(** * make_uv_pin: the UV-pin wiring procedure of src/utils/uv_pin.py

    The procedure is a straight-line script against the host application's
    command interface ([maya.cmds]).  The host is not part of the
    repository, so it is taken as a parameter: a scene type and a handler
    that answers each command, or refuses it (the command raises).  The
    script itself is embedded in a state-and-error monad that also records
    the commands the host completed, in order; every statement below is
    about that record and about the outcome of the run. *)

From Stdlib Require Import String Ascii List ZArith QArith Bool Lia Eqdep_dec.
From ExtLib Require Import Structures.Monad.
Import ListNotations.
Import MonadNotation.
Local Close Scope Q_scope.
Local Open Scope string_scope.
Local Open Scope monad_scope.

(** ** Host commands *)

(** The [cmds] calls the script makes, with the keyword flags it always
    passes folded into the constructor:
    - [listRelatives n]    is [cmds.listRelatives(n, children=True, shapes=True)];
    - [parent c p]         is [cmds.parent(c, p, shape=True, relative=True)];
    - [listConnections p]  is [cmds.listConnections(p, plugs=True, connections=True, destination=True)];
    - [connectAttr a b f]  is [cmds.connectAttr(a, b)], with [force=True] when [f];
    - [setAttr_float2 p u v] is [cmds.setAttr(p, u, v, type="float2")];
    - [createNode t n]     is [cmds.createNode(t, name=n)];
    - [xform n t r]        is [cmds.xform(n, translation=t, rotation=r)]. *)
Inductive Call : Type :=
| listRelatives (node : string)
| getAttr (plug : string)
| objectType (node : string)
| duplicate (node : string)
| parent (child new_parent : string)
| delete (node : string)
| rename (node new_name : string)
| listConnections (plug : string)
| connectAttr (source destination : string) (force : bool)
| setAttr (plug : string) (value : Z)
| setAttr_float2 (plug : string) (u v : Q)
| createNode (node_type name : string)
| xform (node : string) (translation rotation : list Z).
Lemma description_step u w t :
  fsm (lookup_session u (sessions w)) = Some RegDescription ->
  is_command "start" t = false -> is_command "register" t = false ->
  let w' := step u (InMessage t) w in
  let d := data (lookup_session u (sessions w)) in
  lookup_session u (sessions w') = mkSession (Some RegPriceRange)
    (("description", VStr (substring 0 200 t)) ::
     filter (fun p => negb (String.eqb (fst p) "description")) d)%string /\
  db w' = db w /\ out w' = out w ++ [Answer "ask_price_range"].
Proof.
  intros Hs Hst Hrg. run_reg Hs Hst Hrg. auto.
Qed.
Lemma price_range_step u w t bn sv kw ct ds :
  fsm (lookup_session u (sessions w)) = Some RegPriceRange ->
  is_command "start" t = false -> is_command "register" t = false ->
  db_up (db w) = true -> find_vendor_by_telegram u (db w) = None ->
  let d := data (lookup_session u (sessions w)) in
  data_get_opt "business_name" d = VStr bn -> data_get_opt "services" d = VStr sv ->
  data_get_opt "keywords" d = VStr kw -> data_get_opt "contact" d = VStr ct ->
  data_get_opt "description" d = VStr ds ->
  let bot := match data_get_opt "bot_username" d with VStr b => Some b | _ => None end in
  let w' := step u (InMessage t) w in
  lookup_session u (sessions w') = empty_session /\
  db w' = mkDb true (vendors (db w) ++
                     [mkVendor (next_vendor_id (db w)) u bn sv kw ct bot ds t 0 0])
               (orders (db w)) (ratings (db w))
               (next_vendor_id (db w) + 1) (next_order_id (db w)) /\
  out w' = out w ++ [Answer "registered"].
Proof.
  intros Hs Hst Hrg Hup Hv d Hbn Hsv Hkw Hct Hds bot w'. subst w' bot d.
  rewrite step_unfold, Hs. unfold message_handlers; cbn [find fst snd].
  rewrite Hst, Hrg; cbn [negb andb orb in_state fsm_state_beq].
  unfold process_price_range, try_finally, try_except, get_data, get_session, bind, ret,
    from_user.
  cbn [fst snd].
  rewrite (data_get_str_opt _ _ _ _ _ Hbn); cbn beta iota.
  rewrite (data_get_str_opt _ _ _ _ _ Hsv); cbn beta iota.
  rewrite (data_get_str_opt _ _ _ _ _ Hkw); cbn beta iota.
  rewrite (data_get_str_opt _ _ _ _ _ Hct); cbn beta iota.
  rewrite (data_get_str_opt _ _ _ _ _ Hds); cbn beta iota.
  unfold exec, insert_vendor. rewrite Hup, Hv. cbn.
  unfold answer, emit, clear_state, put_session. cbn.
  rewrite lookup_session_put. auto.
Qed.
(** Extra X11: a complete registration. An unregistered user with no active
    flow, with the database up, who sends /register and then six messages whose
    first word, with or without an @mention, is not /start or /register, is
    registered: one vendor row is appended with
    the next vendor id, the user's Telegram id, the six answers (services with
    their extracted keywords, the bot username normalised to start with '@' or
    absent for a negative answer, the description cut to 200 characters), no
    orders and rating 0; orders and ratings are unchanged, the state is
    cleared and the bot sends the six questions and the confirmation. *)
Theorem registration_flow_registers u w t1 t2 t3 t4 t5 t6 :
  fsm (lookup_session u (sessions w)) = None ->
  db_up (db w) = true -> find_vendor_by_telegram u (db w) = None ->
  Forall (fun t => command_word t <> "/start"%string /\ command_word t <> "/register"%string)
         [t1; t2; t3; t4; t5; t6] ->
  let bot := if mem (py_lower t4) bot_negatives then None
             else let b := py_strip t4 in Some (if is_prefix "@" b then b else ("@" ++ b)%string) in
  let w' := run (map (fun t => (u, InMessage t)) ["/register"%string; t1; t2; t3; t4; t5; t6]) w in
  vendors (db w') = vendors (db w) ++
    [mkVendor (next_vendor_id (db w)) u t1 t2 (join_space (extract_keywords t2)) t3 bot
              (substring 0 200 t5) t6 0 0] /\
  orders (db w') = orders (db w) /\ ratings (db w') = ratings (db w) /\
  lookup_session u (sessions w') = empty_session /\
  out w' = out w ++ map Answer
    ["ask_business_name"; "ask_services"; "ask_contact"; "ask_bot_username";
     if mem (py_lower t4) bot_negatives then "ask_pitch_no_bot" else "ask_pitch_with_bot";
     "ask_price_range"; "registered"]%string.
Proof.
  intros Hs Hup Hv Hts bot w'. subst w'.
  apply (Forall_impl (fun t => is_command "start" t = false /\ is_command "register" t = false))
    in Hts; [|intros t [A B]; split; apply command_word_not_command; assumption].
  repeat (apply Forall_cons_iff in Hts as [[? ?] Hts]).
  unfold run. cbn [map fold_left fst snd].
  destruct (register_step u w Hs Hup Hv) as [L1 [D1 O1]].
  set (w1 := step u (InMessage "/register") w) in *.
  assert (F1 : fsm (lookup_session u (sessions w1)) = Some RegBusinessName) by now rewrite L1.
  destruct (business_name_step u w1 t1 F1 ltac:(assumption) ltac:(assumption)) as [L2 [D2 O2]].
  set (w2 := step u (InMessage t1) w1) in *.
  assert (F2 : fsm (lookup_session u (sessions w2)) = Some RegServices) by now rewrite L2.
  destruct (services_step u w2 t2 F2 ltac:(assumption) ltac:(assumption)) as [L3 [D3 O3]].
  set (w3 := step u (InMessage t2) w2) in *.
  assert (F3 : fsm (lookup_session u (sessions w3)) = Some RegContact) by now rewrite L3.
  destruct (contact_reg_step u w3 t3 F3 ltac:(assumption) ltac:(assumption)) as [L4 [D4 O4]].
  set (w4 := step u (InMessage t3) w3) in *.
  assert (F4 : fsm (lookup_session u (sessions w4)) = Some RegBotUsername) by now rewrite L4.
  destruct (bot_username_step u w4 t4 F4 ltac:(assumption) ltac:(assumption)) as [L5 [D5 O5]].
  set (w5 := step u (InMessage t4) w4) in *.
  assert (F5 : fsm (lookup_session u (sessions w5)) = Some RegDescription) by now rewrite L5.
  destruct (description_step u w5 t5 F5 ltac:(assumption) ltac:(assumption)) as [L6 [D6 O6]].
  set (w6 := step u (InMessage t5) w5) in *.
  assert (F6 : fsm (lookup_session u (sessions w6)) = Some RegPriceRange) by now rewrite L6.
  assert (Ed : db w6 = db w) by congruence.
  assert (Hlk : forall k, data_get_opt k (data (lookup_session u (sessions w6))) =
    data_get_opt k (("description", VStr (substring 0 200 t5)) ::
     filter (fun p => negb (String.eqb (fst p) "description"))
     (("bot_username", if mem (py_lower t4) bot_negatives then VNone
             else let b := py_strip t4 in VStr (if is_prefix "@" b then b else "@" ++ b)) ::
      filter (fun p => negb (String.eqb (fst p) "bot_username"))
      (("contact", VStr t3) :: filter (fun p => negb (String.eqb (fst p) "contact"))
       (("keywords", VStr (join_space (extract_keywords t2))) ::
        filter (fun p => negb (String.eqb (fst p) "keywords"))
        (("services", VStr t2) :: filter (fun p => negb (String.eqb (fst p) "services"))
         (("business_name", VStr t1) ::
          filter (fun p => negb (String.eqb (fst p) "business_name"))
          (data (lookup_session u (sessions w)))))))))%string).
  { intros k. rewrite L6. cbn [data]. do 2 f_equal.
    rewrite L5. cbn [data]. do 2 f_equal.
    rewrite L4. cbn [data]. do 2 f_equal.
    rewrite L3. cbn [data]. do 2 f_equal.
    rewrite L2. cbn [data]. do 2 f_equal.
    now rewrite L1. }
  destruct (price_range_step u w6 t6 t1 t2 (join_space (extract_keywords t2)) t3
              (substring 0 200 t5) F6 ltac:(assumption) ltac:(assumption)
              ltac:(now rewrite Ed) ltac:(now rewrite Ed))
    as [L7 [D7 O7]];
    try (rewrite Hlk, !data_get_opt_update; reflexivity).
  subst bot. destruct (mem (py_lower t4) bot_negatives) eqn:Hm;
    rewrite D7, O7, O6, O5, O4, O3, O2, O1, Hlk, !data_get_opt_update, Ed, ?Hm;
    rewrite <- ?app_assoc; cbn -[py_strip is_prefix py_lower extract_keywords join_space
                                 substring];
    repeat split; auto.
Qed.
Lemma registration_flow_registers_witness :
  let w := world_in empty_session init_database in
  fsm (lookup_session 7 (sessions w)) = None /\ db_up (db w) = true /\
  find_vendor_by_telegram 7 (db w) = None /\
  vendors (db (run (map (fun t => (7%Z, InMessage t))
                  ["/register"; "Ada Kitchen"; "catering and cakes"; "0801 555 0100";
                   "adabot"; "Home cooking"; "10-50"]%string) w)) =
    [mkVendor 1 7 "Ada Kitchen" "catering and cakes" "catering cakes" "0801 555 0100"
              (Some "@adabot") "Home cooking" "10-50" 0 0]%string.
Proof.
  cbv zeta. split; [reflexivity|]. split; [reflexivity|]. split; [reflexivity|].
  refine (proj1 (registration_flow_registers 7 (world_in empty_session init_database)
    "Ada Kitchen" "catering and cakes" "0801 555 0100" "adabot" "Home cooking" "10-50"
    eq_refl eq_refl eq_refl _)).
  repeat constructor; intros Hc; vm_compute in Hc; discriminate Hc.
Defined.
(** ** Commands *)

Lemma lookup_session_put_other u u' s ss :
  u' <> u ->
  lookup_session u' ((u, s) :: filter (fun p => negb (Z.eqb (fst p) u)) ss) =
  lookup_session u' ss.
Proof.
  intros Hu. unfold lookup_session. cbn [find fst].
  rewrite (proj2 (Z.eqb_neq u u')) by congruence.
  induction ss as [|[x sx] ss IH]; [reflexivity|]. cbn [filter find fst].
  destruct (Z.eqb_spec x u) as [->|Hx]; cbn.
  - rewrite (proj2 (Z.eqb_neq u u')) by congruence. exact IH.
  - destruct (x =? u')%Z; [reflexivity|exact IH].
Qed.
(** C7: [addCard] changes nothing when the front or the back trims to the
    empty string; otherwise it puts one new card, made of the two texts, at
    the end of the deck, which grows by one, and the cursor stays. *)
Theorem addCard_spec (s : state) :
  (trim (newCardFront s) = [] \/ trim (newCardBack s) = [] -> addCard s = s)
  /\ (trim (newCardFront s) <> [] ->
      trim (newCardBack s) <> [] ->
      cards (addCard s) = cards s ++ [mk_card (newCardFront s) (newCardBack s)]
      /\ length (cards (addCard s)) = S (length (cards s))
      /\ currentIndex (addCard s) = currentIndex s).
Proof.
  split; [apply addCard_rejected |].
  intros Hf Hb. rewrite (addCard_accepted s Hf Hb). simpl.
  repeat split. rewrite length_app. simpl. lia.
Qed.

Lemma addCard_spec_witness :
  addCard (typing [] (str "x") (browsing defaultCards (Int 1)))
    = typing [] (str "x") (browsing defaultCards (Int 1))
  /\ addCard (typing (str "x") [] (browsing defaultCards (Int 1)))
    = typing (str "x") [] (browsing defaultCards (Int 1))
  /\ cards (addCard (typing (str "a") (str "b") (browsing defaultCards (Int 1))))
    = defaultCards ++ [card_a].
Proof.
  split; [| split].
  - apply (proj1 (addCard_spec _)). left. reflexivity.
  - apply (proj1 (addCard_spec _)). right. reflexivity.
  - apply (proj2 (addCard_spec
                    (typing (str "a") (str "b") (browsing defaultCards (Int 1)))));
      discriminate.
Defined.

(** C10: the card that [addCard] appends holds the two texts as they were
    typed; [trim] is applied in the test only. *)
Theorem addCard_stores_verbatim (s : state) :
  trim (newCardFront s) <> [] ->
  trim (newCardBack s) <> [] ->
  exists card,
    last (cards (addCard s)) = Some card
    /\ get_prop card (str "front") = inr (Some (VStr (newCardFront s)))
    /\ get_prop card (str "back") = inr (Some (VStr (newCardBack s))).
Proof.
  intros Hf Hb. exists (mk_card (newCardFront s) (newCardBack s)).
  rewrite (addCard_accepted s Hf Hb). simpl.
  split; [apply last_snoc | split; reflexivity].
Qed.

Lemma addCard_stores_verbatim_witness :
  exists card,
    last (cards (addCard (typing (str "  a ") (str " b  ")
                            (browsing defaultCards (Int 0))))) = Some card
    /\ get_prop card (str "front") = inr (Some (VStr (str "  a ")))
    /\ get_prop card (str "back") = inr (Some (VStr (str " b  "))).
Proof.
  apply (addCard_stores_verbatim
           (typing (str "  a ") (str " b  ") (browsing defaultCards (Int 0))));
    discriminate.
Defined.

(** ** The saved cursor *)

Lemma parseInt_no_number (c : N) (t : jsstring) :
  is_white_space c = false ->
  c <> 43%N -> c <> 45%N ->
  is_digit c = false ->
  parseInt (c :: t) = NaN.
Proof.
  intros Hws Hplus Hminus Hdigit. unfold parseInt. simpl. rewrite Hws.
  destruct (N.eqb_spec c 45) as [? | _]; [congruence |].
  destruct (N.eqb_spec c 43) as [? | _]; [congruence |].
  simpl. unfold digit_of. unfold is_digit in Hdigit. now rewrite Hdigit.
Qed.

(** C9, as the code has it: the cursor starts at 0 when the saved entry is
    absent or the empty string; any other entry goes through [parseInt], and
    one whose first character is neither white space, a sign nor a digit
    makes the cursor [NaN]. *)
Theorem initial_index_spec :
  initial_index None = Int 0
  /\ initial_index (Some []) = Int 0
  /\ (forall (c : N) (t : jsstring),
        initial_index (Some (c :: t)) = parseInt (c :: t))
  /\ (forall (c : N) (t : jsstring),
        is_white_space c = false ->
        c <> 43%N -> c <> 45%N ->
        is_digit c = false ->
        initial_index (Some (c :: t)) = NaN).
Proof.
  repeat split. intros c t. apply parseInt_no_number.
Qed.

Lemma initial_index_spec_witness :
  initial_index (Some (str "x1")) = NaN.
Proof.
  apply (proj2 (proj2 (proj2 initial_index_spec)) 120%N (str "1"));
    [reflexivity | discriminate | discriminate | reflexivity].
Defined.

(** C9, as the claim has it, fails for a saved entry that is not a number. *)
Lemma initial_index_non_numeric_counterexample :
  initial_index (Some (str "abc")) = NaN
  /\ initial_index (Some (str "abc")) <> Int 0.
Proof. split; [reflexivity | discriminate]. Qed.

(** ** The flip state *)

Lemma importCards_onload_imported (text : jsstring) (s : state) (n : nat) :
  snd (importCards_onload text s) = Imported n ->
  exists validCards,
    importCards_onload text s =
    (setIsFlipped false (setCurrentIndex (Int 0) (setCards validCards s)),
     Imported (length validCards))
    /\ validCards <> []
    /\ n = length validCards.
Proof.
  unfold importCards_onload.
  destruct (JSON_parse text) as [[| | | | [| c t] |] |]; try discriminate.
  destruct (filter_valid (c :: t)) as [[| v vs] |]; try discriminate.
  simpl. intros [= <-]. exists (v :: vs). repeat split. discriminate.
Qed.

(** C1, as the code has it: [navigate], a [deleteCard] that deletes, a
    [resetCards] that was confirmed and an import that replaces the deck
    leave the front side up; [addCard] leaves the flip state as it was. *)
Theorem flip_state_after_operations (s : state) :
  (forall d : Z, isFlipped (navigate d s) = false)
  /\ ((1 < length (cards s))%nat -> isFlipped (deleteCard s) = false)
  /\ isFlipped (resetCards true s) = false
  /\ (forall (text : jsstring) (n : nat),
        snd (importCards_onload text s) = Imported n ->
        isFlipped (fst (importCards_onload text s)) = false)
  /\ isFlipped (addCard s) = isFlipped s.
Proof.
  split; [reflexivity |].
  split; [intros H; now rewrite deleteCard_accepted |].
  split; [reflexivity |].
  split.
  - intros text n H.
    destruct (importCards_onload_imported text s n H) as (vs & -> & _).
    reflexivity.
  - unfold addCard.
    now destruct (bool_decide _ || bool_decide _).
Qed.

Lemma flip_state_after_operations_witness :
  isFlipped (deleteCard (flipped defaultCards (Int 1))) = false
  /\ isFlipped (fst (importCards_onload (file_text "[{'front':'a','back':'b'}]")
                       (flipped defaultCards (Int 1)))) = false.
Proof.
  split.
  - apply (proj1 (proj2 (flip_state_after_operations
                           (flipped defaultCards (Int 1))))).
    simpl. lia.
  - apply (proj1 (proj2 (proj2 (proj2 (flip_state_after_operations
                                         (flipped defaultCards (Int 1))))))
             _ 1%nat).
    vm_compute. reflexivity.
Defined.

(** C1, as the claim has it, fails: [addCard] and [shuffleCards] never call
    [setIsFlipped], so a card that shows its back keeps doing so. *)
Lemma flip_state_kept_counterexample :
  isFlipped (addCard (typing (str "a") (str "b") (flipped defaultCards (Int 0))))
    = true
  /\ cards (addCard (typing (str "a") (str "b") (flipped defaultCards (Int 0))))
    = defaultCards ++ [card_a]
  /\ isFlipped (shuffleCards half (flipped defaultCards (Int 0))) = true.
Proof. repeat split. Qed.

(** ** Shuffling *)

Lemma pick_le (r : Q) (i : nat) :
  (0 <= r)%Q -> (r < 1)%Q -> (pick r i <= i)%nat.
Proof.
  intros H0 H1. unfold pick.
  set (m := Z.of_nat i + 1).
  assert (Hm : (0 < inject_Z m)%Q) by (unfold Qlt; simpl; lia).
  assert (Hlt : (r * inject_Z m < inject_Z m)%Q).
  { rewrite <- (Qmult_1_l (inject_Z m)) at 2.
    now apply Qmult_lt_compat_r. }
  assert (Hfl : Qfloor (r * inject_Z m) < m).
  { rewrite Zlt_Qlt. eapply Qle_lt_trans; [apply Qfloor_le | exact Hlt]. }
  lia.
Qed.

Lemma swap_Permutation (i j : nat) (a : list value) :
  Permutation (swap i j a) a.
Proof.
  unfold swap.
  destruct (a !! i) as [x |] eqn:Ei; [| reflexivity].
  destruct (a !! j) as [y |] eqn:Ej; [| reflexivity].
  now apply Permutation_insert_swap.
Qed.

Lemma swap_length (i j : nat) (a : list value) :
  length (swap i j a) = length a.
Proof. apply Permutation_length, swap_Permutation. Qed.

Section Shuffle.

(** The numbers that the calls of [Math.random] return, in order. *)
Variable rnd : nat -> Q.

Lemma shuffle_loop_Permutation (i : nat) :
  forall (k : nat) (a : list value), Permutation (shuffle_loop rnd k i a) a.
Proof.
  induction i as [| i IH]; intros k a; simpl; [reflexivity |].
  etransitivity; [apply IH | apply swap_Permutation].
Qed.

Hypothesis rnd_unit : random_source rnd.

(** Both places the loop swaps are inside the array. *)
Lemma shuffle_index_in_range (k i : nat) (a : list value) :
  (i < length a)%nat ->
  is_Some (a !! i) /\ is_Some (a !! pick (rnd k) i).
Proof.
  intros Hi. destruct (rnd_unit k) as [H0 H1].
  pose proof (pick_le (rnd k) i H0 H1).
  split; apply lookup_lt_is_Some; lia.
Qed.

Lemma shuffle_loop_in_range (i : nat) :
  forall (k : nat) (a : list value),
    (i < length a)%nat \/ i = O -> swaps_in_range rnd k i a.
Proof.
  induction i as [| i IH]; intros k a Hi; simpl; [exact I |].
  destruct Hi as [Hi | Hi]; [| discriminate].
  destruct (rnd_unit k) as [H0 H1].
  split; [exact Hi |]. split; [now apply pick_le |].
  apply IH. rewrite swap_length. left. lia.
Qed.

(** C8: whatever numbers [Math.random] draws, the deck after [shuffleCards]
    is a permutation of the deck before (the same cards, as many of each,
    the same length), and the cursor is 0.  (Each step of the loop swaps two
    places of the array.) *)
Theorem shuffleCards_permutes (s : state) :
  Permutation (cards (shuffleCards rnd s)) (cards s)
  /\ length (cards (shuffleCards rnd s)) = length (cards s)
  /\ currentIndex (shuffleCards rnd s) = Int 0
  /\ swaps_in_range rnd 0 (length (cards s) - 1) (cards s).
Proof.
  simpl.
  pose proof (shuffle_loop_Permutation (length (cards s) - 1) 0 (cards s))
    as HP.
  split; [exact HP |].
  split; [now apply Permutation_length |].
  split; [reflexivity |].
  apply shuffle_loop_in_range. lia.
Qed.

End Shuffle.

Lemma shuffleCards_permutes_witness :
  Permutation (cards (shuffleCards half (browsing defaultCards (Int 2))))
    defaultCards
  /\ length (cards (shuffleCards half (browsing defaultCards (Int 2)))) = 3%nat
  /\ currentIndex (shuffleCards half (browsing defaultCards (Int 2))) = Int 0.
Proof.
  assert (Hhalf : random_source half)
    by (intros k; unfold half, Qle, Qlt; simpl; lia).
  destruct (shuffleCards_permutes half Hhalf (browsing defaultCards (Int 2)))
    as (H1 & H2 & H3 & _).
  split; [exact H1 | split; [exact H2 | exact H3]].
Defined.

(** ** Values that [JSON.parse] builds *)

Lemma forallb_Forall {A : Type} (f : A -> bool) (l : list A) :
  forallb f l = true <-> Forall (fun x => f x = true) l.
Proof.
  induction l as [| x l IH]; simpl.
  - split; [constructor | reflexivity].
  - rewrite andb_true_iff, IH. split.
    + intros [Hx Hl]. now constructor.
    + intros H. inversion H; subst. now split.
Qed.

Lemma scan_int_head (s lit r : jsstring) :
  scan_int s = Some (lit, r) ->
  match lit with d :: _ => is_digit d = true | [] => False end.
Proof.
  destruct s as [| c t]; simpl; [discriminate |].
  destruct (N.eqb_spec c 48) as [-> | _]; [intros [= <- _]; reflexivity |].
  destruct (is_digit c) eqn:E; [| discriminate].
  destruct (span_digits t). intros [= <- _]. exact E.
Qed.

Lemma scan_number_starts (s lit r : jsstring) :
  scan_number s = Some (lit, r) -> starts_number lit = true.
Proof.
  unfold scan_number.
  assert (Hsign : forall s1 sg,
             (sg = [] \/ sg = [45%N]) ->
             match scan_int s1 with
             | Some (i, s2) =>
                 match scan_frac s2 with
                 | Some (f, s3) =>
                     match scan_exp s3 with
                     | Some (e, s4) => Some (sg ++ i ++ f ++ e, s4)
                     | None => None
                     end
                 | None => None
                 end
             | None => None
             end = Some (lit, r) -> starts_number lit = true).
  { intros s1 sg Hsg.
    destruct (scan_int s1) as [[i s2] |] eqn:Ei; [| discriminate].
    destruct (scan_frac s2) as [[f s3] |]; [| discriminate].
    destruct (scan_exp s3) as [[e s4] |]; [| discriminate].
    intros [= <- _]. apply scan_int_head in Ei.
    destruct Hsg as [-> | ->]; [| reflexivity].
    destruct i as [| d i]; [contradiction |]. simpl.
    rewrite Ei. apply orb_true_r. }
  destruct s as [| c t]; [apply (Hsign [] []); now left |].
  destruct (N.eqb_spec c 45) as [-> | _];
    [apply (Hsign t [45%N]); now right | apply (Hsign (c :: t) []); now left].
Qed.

[YOUR TASK] In the listing above, find the line containing "etransitivity; [apply IH" and the line containing "(i < length a)%nat ->", then quote both, plus every line between them, exactly as written.

[TASK ANSWER]
  etransitivity; [apply IH | apply swap_Permutation].
Qed.

Hypothesis rnd_unit : random_source rnd.

(** Both places the loop swaps are inside the array. *)
Lemma shuffle_index_in_range (k i : nat) (a : list value) :
  (i < length a)%nat ->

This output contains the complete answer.